Segment Open
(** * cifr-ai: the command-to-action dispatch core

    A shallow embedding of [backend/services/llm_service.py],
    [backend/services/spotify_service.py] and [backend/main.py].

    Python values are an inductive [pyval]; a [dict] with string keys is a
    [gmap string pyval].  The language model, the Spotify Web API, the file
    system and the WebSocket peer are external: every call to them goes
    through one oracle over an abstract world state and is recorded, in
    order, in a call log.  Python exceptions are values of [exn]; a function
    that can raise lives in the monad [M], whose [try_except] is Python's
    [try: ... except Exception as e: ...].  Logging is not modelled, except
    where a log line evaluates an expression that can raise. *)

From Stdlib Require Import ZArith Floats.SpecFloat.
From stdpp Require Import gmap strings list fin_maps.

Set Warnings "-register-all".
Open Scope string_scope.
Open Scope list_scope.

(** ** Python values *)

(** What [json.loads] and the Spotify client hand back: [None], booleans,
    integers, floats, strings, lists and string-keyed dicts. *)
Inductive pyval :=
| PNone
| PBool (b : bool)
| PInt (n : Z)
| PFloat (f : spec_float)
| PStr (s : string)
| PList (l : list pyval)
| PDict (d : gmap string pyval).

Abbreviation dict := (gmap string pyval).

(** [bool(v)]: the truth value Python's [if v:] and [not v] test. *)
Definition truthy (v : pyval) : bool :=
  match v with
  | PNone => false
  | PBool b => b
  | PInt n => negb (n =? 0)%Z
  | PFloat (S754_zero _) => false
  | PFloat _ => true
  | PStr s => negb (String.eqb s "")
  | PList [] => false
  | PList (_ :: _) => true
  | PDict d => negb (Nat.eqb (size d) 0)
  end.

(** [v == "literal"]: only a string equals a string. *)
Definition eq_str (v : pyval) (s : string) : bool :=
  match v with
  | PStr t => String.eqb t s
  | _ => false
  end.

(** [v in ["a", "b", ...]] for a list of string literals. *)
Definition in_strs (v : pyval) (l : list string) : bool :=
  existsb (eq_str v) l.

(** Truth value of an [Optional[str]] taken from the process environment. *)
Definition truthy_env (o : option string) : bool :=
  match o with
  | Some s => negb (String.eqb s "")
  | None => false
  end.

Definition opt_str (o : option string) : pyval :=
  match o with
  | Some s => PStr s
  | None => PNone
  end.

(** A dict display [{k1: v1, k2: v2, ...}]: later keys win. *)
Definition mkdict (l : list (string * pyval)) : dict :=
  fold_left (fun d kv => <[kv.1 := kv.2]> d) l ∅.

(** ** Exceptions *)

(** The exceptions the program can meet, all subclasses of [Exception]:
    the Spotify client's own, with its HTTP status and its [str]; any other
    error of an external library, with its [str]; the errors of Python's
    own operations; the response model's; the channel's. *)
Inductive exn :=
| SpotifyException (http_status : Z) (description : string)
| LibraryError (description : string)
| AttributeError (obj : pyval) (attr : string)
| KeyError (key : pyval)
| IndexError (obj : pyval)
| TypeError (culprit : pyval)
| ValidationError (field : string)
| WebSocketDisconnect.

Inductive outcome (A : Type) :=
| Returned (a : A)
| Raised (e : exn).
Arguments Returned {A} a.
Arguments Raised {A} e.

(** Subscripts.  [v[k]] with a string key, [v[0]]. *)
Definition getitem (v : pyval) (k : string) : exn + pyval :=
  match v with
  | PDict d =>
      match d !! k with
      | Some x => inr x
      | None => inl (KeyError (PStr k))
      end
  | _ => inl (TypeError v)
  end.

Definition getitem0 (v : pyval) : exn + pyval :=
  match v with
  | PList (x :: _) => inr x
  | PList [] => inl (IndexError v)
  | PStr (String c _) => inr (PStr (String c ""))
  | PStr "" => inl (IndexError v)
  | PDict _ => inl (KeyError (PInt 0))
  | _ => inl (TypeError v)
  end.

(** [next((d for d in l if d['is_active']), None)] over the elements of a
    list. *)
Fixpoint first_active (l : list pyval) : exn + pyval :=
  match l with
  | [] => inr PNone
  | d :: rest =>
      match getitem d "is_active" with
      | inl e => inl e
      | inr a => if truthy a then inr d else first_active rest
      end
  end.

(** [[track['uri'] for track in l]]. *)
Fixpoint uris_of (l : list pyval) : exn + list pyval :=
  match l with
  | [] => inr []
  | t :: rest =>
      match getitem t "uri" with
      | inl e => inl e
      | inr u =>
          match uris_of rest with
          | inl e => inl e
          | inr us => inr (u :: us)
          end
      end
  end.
Segment Closed
§ **Task description**
Write down, word for word, the lines above from the one containing "PBool (b : bool)" through the one containing "existsb (eq_str v) l.", both ends included.

§ **Task output**
| PBool (b : bool)
| PInt (n : Z)
| PFloat (f : spec_float)
| PStr (s : string)
| PList (l : list pyval)
| PDict (d : gmap string pyval).

Abbreviation dict := (gmap string pyval).

(** [bool(v)]: the truth value Python's [if v:] and [not v] test. *)
Definition truthy (v : pyval) : bool :=
  match v with
  | PNone => false
  | PBool b => b
  | PInt n => negb (n =? 0)%Z
  | PFloat (S754_zero _) => false
  | PFloat _ => true
  | PStr s => negb (String.eqb s "")
  | PList [] => false
  | PList (_ :: _) => true
  | PDict d => negb (Nat.eqb (size d) 0)
  end.

(** [v == "literal"]: only a string equals a string. *)
Definition eq_str (v : pyval) (s : string) : bool :=
  match v with
  | PStr t => String.eqb t s
  | _ => false
  end.

(** [v in ["a", "b", ...]] for a list of string literals. *)
Definition in_strs (v : pyval) (l : list string) : bool :=
  existsb (eq_str v) l.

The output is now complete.